_What needs to be done_:
Read the records below and copy each line that contains "ChronoLaws".

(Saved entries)
Lemma i64_checked_Some z w : i64_checked z = Some w <-> w = z /\ i64_range z.
Proof.
  unfold i64_checked. destruct (in_i64 z) eqn:E.
  - apply in_i64_spec in E. naive_solver.
  - split; [done|]. intros [_ H%in_i64_spec]. congruence.
Qed.

Lemma i64_checked_None z : i64_checked z = None <-> ~ i64_range z.
Proof.
  unfold i64_checked. rewrite <- in_i64_spec. destruct (in_i64 z); split; intros H; congruence.
Qed.

Lemma i64_checked_in z : i64_range z -> i64_checked z = Some z.
Proof. intros H. by apply i64_checked_Some. Qed.

Lemma i64_wrap_in z : i64_range z -> i64_wrap z = z.
Proof.
  unfold i64_range, i64_min, i64_max, i64_wrap. intros H.
  rewrite Z.mod_small; lia.
Qed.

Lemma i64_wrap_range z : i64_range (i64_wrap z).
Proof.
  unfold i64_range, i64_min, i64_max, i64_wrap.
  pose proof (Z.mod_pos_bound (z + 2 ^ 63) (2 ^ 64)). lia.
Qed.

Lemma i64_saturating_add_range a b : i64_range (i64_saturating_add a b).
Proof. unfold i64_range, i64_saturating_add, i64_min, i64_max. lia. Qed.

#[export] Hint Resolve i64_wrap_range i64_saturating_add_range i64_checked_in : ints.

(** ** Strings

    A Rust string is its sequence of UTF-8 bytes, a Stdlib [string]. *)

Fixpoint str_all (p : ascii -> bool) (s : string) : bool :=
  match s with
  | EmptyString => true
  | String c s' => p c && str_all p s'
  end.

#[global] Arguments String.app !s1 s2 / : simpl nomatch.

(** The longest prefix whose bytes satisfy [p], and the rest. *)
Fixpoint str_span (p : ascii -> bool) (s : string) : string * string :=
  match s with
  | EmptyString => (EmptyString, EmptyString)
  | String c s' =>
      if p c then let (a, b) := str_span p s' in (String c a, b)
      else (EmptyString, s)
  end.

(** [str::strip_prefix]. *)
Fixpoint strip_prefix (pre s : string) : option string :=
  match pre, s with
  | EmptyString, _ => Some s
  | String c pre', String d s' => if Ascii.eqb c d then strip_prefix pre' s' else None
  | String _ _, EmptyString => None
  end.
(* ===== verification/External.v ===== *)
(** * Interfaces to the code the repository calls and does not contain

    One class per dependency: its operations, and a second class with the
    documented behaviour the development relies on.  The models take the
    operations as arguments; the theorems take the laws as hypotheses.  Every
    law class has a concrete instance at the end of the file, used by the
    witnesses of the properties. *)
From S2P Require Import Prelude Decimal.

(** ** nom: parser combinators ([nom::IResult<&str, O>]) *)

(** [nom::Err]: a recoverable error or an unrecoverable failure. *)
Inductive nom_err := NomError | NomFailure.

Notation IResult O := (result nom_err (string * O)).
Notation parser O := (string -> IResult O).

(** At most [n] leading bytes satisfying [p]. *)
Fixpoint str_span_n (n : nat) (p : ascii -> bool) (s : string) : string * string :=
  match n, s with
  | S n', String c s' =>
      if p c then let (a, b) := str_span_n n' p s' in (String c a, b)
      else (EmptyString, s)
  | _, _ => (EmptyString, s)
  end.

Class Nom := {
  tag : string -> parser string;
  nom_char : ascii -> parser ascii;
  digit1 : parser string;
  take_while1 : (ascii -> bool) -> parser string;
  take_while_m_n : nat -> nat -> (ascii -> bool) -> parser string;
  opt : forall {O}, parser O -> parser (option O);
  recognize : forall {O}, parser O -> parser string;
  tuple2 : forall {A B}, parser A -> parser B -> parser (A * B);
  preceded : forall {A B}, parser A -> parser B -> parser B;
  separated_pair : forall {A B C}, parser A -> parser B -> parser C -> parser (A * C);
}.

(** The documented behaviour of the combinators of [nom::bytes::complete],
    [nom::character::complete], [nom::combinator] and [nom::sequence]. *)
Class NomLaws `{Nom} : Prop := {
  tag_spec : forall t i,
    tag t i = match strip_prefix t i with Some r => Ok (r, t) | None => Err NomError end;
  char_spec : forall c i,
    nom_char c i = match i with
      | String d r => if Ascii.eqb c d then Ok (r, c) else Err NomError
      | EmptyString => Err NomError
      end;
  take_while1_spec : forall p i,
    take_while1 p i = match str_span p i with
      | (EmptyString, _) => Err NomError
      | (a, r) => Ok (r, a)
      end;
  digit1_spec : forall i, digit1 i = take_while1 is_digit i;
  take_while_m_n_spec : forall m n p i,
    take_while_m_n m n p i =
      let (a, r) := str_span_n n p i in
      if (m <=? String.length a)%nat then Ok (r, a) else Err NomError;
  opt_spec : forall O (p : parser O) i,
    opt p i = match p i with
      | Ok (r, o) => Ok (r, Some o)
      | Err NomError => Ok (i, None)
      | Err NomFailure => Err NomFailure
      end;
  recognize_ok : forall O (p : parser O) pre r o,
    p (pre +:+ r) = Ok (r, o) -> recognize p (pre +:+ r) = Ok (r, pre);
  recognize_err : forall O (p : parser O) i e, p i = Err e -> recognize p i = Err e;
  tuple2_spec : forall A B (p : parser A) (q : parser B) i,
    tuple2 p q i =
      match p i with
      | Ok (r, a) => match q r with Ok (r', b) => Ok (r', (a, b)) | Err e => Err e end
      | Err e => Err e
      end;
  preceded_spec : forall A B (p : parser A) (q : parser B) i,
    preceded p q i = match p i with Ok (r, _) => q r | Err e => Err e end;
  separated_pair_spec : forall A B C (p : parser A) (s : parser B) (q : parser C) i,
    separated_pair p s q i =
      match p i with
      | Ok (r, a) =>
          match s r with
          | Ok (r', _) => match q r' with Ok (r'', c) => Ok (r'', (a, c)) | Err e => Err e end
          | Err e => Err e
          end
      | Err e => Err e
      end;
}.

(** ** sha2 and hex *)

Class Hashing := {
  sha256 : string -> string;
  hex_encode : string -> string;
  hex_decode : string -> result string string;
}.

Class HashingLaws `{Hashing} : Prop := {
  sha256_length : forall s, String.length (sha256 s) = 32%nat;
  hex_encode_length : forall s, String.length (hex_encode s) = (2 * String.length s)%nat;
  hex_encode_lower : forall s, str_all is_lower_hexdigit (hex_encode s) = true;
  hex_decode_some : forall s,
    is_ok (hex_decode s) = true <-> Nat.even (String.length s) = true /\ str_all is_hexdigit s = true;
}.

(** [hex::encode(Sha256::digest(s.as_bytes()))], the hash of every token. *)
Definition sha256_hex `{Hashing} (s : string) : string := hex_encode (sha256 s).

Lemma sha256_hex_length `{HashingLaws} s : String.length (sha256_hex s) = 64%nat.
Proof. unfold sha256_hex. by rewrite hex_encode_length, sha256_length. Qed.

Lemma lower_hexdigit_hex c : is_lower_hexdigit c = true -> is_hexdigit c = true.
Proof. unfold is_lower_hexdigit, is_hexdigit. intros ->. done. Qed.

Lemma sha256_hex_hex `{HashingLaws} s : str_all is_hexdigit (sha256_hex s) = true.
Proof. eapply str_all_impl; [apply lower_hexdigit_hex|apply hex_encode_lower]. Qed.

(** ** chrono: instants and their RFC 3339 text *)

Class Chrono := {
  DateTime : Type;
  to_rfc3339 : DateTime -> string;
  parse_from_rfc3339 : string -> option DateTime;
  unix_epoch : DateTime;
}.

Class ChronoLaws `{Chrono} : Prop := {
  parse_to_rfc3339 : forall t, parse_from_rfc3339 (to_rfc3339 t) = Some t;
}.

(** ** Unicode lower case ([str::to_lowercase]) *)

Class Unicode := { to_lowercase : string -> string }.

Class UnicodeLaws `{Unicode} : Prop := {
  to_lowercase_ascii : forall s, str_all is_ascii s = true -> to_lowercase s = ascii_lowercase s;
}.

(** ** ed25519-dalek *)

Class Ed25519 := {
  VerifyingKey : Type;
  vk_from_bytes : string -> result string VerifyingKey;
  ed_verify : VerifyingKey -> string -> string -> bool;
}.

(** ** Concrete instances

    [nom]'s combinators and [hex] are written out; [sha256_ref] is a stand-in
    that pads or cuts its input to 32 bytes, an instant is its own text and a
    signature is accepted when it is the key followed by the message. *)

Definition take_while1_ref (p : ascii -> bool) (i : string) : IResult string :=
  match str_span p i with (EmptyString, _) => Err NomError | (a, r) => Ok (r, a) end.

#[export] Instance nom_ref : Nom := {|
  tag t i := match strip_prefix t i with Some r => Ok (r, t) | None => Err NomError end;
  nom_char c i := match i with
    | String d r => if Ascii.eqb c d then Ok (r, c) else Err NomError
    | EmptyString => Err NomError
    end;
  digit1 := take_while1_ref is_digit;
  take_while1 := take_while1_ref;
  take_while_m_n m n p i :=
    let (a, r) := str_span_n n p i in
    if (m <=? String.length a)%nat then Ok (r, a) else Err NomError;
  opt O p i := match p i with
    | Ok (r, o) => Ok (r, Some o)
    | Err NomError => Ok (i, None)
    | Err NomFailure => Err NomFailure
    end;
  recognize O p i := match p i with
    | Ok (r, _) => Ok (r, String.substring 0 (String.length i - String.length r) i)
    | Err e => Err e
    end;
  tuple2 A B p q i := match p i with
    | Ok (r, a) => match q r with Ok (r', b) => Ok (r', (a, b)) | Err e => Err e end
    | Err e => Err e
    end;
  preceded A B p q i := match p i with Ok (r, _) => q r | Err e => Err e end;
  separated_pair A B C p s q i := match p i with
    | Ok (r, a) =>
        match s r with
        | Ok (r', _) => match q r' with Ok (r'', c) => Ok (r'', (a, c)) | Err e => Err e end
        | Err e => Err e
        end
    | Err e => Err e
    end;
|}.

Lemma substring_app a b : String.substring 0 (String.length a) (a +:+ b) = a.
Proof. induction a as [|c a IH]; simpl; [by destruct b|]. by rewrite IH. Qed.

#[export] Instance nom_ref_laws : NomLaws.
Proof.
  split; try reflexivity.
  - intros O p pre r o H. simpl. rewrite H, str_length_app.
    replace (String.length pre + String.length r - String.length r)%nat
      with (String.length pre) by lia. by rewrite substring_app.
  - intros O p i e H. simpl. by rewrite H.
Qed.

Definition hex_digit (n : Z) : ascii :=
  ascii_of_nat (Z.to_nat (if n <? 10 then 48 + n else 87 + n)).
Definition byte_val (c : ascii) : Z := Z.of_nat (nat_of_ascii c).

Fixpoint hex_encode_ref (s : string) : string :=
  match s with
  | EmptyString => EmptyString
  | String c s' =>
      String (hex_digit (byte_val c / 16)) (String (hex_digit (byte_val c mod 16)) (hex_encode_ref s'))
  end.

Definition hex_val (c : ascii) : Z :=
  let n := byte_val c in if n <? 58 then n - 48 else if n <? 71 then n - 55 else n - 87.

Fixpoint hex_decode_ref (s : string) : option string :=
  match s with
  | EmptyString => Some EmptyString
  | String a (String b s') =>
      if is_hexdigit a && is_hexdigit b
      then String (ascii_of_nat (Z.to_nat (hex_val a * 16 + hex_val b))) <$> hex_decode_ref s'
      else None
  | String _ EmptyString => None
  end.

Fixpoint sha256_ref (n : nat) (s : string) : string :=
  match n with
  | O => EmptyString
  | S n' => match s with
            | EmptyString => String "x"%char (sha256_ref n' EmptyString)
            | String c s' => String c (sha256_ref n' s')
            end
  end.

#[export] Instance hashing_ref : Hashing := {|
  sha256 := sha256_ref 32;
  hex_encode := hex_encode_ref;
  hex_decode s := ok_or (hex_decode_ref s) "invalid hexadecimal text";
|}.

Lemma hex_digit_lower n : 0 <= n < 16 -> is_lower_hexdigit (hex_digit n) = true.
Proof.
  intros H. unfold is_lower_hexdigit, is_digit, is_lower_hex_letter, hex_digit.
  destruct (Z.ltb_spec n 10); rewrite nat_ascii_embedding by lia;
    rewrite orb_true_iff, !andb_true_iff, !Z.leb_le; lia.
Qed.

Lemma byte_val_range c : 0 <= byte_val c < 256.
Proof. unfold byte_val. pose proof (nat_ascii_bounded c). lia. Qed.

Lemma hex_decode_ref_some n s :
  (String.length s <= n)%nat ->
  is_Some (hex_decode_ref s) <-> Nat.even (String.length s) = true /\ str_all is_hexdigit s = true.
Proof.
  revert s. induction n as [|n IH]; intros s Hs.
  - destruct s; simpl in *; [|lia]. naive_solver.
  - destruct s as [|a [|b s]]; simpl in *; [naive_solver| |].
    + split; [by intros [? ?]|by intros [? _]].
    + destruct (is_hexdigit a) eqn:Ea, (is_hexdigit b) eqn:Eb; simpl;
        try (split; [by intros [? ?]|by intros [_ ?]]).
      rewrite fmap_is_Some, IH by lia. done.
Qed.

Lemma sha256_ref_length n s : String.length (sha256_ref n s) = n.
Proof. revert s. induction n as [|n IH]; intros [|c s]; simpl; [done..| |]; by f_equal. Qed.

#[export] Instance hashing_ref_laws : HashingLaws.
Proof.
  split.
  - apply (sha256_ref_length 32).
  - cbn [hex_encode hashing_ref]. induction s as [|c s IH]; simpl; [done|]. lia.
  - cbn [hex_encode hashing_ref]. induction s as [|c s IH]; simpl; [done|]. pose proof (byte_val_range c).
    rewrite !hex_digit_lower; [done|apply Z.mod_pos_bound; lia|].
    split; [apply Z.div_pos; lia|apply Z.div_lt_upper_bound; lia].
  - intros s. rewrite <- (hex_decode_ref_some (String.length s)) by done.
    cbn [hex_decode hashing_ref]. destruct (hex_decode_ref s); simpl; [naive_solver|].
    split; [done|by intros []].
Qed.

#[export] Instance chrono_ref : Chrono := {|
  DateTime := string; to_rfc3339 t := t; parse_from_rfc3339 s := Some s;
  unix_epoch := "1970-01-01T00:00:00+00:00" |}.
#[export] Instance chrono_ref_laws : ChronoLaws.
Proof. split. done. Qed.

#[export] Instance unicode_ref : Unicode := {| to_lowercase := ascii_lowercase |}.
#[export] Instance unicode_ref_laws : UnicodeLaws.
Proof. split. done. Qed.

#[export] Instance ed25519_ref : Ed25519 := {|
  VerifyingKey := string;
  vk_from_bytes := Ok;
  ed_verify k msg sig := String.eqb sig (String.substring 0 64 (k +:+ msg +:+ str_repeat " " 64));
|}.
(* ===== verification/Parsers.v ===== *)
(** * Shared parser building blocks

    [proto::parsers] ([crates/proto/src/parsers.rs]): the decimal amount and
    the 64-digit hexadecimal string every token grammar is made of, with their
    exact languages. *)
From S2P Require Import Prelude Decimal External.

Section Parsers.
Context `{Nom}.

(** [digits[.digits]]. *)
Definition amount_parser : parser string :=
  recognize (tuple2 digit1 (opt (tuple2 (tag ".") digit1))).

Definition is_hex (c : ascii) : bool := is_hexdigit c.

Definition hex64 : parser string := take_while_m_n 64 64 is_hex.
End Parsers.

(** ** The languages *)

(** Texts [amount_parser] recognises. *)
Inductive amount_text : string -> Prop :=
  | amount_whole w :
      w <> EmptyString -> str_all is_digit w = true -> amount_text w
  | amount_decimal w f :
      w <> EmptyString -> str_all is_digit w = true ->
      f <> EmptyString -> str_all is_digit f = true ->
      amount_text (w +:+ String "."%char f).

Definition hex_text (n : nat) (s : string) : Prop :=
  String.length s = n /\ str_all is_hexdigit s = true.

(** What may follow an amount: nothing a longer amount could start with. *)
Definition ends_amount (s : string) : bool :=
  match s with
  | EmptyString => true
  | String c _ => negb (is_digit c) && negb (Ascii.eqb c "."%char)
  end.

Lemma str_span_n_app n p a b :
  String.length a = n -> str_all p a = true -> str_span_n n p (a +:+ b) = (a, b).
Proof.
  revert n. induction a as [|c a IH]; intros [|n]; simpl; intros Hl Ha; try done.
  bools. rewrite H, (IH n); auto.
Qed.

Lemma str_span_n_inv n p s a b :
  str_span_n n p s = (a, b) ->
  s = a +:+ b /\ str_all p a = true /\ (String.length a <= n)%nat.
Proof.
  revert s a. induction n as [|n IH]; simpl; intros s a Hs.
  - injection Hs as <- <-. simpl. split_and!; [done..|lia].
  - destruct s as [|c s]; [injection Hs as <- <-; simpl; split_and!; [done..|lia]|].
    destruct (p c) eqn:E; [|injection Hs as <- <-; simpl; split_and!; [done..|lia]].
    destruct (str_span_n n p s) as [a' b'] eqn:Es. injection Hs as <- <-.
    destruct (IH _ _ Es) as (-> & Ha & Hl). simpl. rewrite E. split_and!; [done..|lia].
Qed.

Lemma ends_amount_no_dot s : ends_amount s = true -> strip_prefix "." s = None.
Proof.
  destruct s as [|c s]; [done|]. cbn [ends_amount strip_prefix]. intros Hs. bools.
  rewrite Ascii.eqb_sym.
  match goal with E : Ascii.eqb _ "."%char = false |- _ => by rewrite E end.
Qed.

Section Facts.
Context `{NomLaws}.

Lemma tag_app t s : tag t (t +:+ s) = Ok (s, t).
Proof. by rewrite tag_spec, strip_prefix_app. Qed.

Lemma tag_Ok t s r o : tag t s = Ok (r, o) <-> s = t +:+ r /\ o = t.
Proof.
  rewrite tag_spec. split.
  - destruct (strip_prefix t s) eqn:E; [|done]. intros [= -> ->].
    by apply strip_prefix_Some in E.
  - intros [-> ->]. by rewrite strip_prefix_app.
Qed.

Lemma char_Ok c s r o : nom_char c s = Ok (r, o) <-> s = String c r /\ o = c.
Proof.
  rewrite char_spec. destruct s as [|d s]; [naive_solver|].
  destruct (Ascii.eqb_spec c d); naive_solver.
Qed.

Lemma take_while1_app p a s :
  a <> EmptyString -> str_all p a = true -> stops p s = true ->
  take_while1 p (a +:+ s) = Ok (s, a).
Proof.
  intros Ha Hp Hs. rewrite take_while1_spec, str_span_app by done. by destruct a.
Qed.

Lemma take_while1_Ok p s r a :
  take_while1 p s = Ok (r, a) ->
  s = a +:+ r /\ a <> EmptyString /\ str_all p a = true /\ stops p r = true.
Proof.
  rewrite take_while1_spec. pose proof (str_span_eq p s) as Heq.
  pose proof (str_span_all p s) as Hall. pose proof (str_span_stops p s) as Hst.
  destruct (str_span p s) as [[|c b] r'] eqn:E; [done|]. simpl in *.
  intros [= -> <-]. done.
Qed.

Lemma digit1_app a s :
  a <> EmptyString -> str_all is_digit a = true -> stops is_digit s = true ->
  digit1 (a +:+ s) = Ok (s, a).
Proof. rewrite digit1_spec. apply take_while1_app. Qed.

Lemma digit1_Ok s r a :
  digit1 s = Ok (r, a) ->
  s = a +:+ r /\ a <> EmptyString /\ str_all is_digit a = true /\ stops is_digit r = true.
Proof. rewrite digit1_spec. apply take_while1_Ok. Qed.

Lemma take_mn_Ok n p s r a :
  take_while_m_n n n p s = Ok (r, a) <->
  s = a +:+ r /\ String.length a = n /\ str_all p a = true.
Proof.
  rewrite take_while_m_n_spec. split.
  - destruct (str_span_n n p s) as [a' r'] eqn:E. destruct (Nat.leb_spec n (String.length a')); [|done].
    intros [= -> ->]. apply str_span_n_inv in E as (-> & ? & ?). split_and!; [done|lia|done].
  - intros (-> & Hl & Ha). rewrite str_span_n_app by done.
    destruct (Nat.leb_spec n (String.length a)); [done|lia].
Qed.

Lemma hex64_Ok s r a : hex64 s = Ok (r, a) <-> s = a +:+ r /\ hex_text 64 a.
Proof. apply take_mn_Ok. Qed.

(** The parser inside [recognize], on the two shapes of an amount. *)
Lemma amount_inner_app a s :
  amount_text a -> ends_amount s = true ->
  exists o, tuple2 digit1 (opt (tuple2 (tag ".") digit1)) (a +:+ s) = Ok (s, o).
Proof.
  intros Ha Hs. assert (stops is_digit s = true) as Hd by
    (destruct s; [done|]; by apply andb_true_iff in Hs as [? _]).
  rewrite tuple2_spec. destruct Ha as [w Hw Hwd|w f Hw Hwd Hf Hfd].
  - rewrite digit1_app by done. rewrite opt_spec, tuple2_spec, tag_spec.
    rewrite ends_amount_no_dot by done. eauto.
  - rewrite str_app_assoc. rewrite digit1_app by done.
    rewrite opt_spec, tuple2_spec. change (String "." f +:+ s) with ("." +:+ (f +:+ s)).
    rewrite tag_app, digit1_app by done. eauto.
Qed.

Lemma amount_inner_Ok s r o :
  tuple2 digit1 (opt (tuple2 (tag ".") digit1)) s = Ok (r, o) ->
  exists a, s = a +:+ r /\ amount_text a.
Proof.
  rewrite tuple2_spec. intros Hs.
  destruct (digit1 s) as [[r1 w]|] eqn:Ew; [|done].
  apply digit1_Ok in Ew as (-> & Hw & Hwd & _).
  rewrite opt_spec, tuple2_spec in Hs.
  destruct (tag "." r1) as [[r2 d]|[]] eqn:Et; simplify_eq.
  - apply tag_Ok in Et as [-> ->].
    destruct (digit1 r2) as [[r3 f]|[]] eqn:Ef; simplify_eq.
    + apply digit1_Ok in Ef as (-> & Hf & Hfd & _). exists (w +:+ String "." f).
      split; [by rewrite str_app_assoc|]. by constructor.
    + exists w. split; [done|]. by constructor.
  - exists w. split; [done|]. by constructor.
Qed.

Lemma amount_parser_app a s :
  amount_text a -> ends_amount s = true -> amount_parser (a +:+ s) = Ok (s, a).
Proof.
  intros Ha Hs. destruct (amount_inner_app a s Ha Hs) as [o Ho].
  eapply recognize_ok, Ho.
Qed.

Lemma amount_parser_Ok s r a :
  amount_parser s = Ok (r, a) -> s = a +:+ r /\ amount_text a.
Proof.
  unfold amount_parser. intros Hs.
  destruct (tuple2 digit1 (opt (tuple2 (tag ".") digit1)) s) as [[r' o]|e] eqn:E.
  - destruct (amount_inner_Ok _ _ _ E) as (b & -> & Hb).
    rewrite (recognize_ok _ _ _ _ _ E) in Hs. by injection Hs as -> ->.
  - by rewrite (recognize_err _ _ _ _ E) in Hs.
Qed.
End Facts.

(** An amount text never contains a sign, so its value is not negative. *)
Lemma amount_text_head a : amount_text a -> exists c s, a = String c s /\ is_digit c = true.
Proof.
  intros [w Hw Hd|w f Hw Hd _ _]; destruct w as [|c w]; try done; simpl in Hd; bools; simpl; eauto.
Qed.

_Exercise answer_:
Class ChronoLaws `{Chrono} : Prop := {
#[export] Instance chrono_ref_laws : ChronoLaws.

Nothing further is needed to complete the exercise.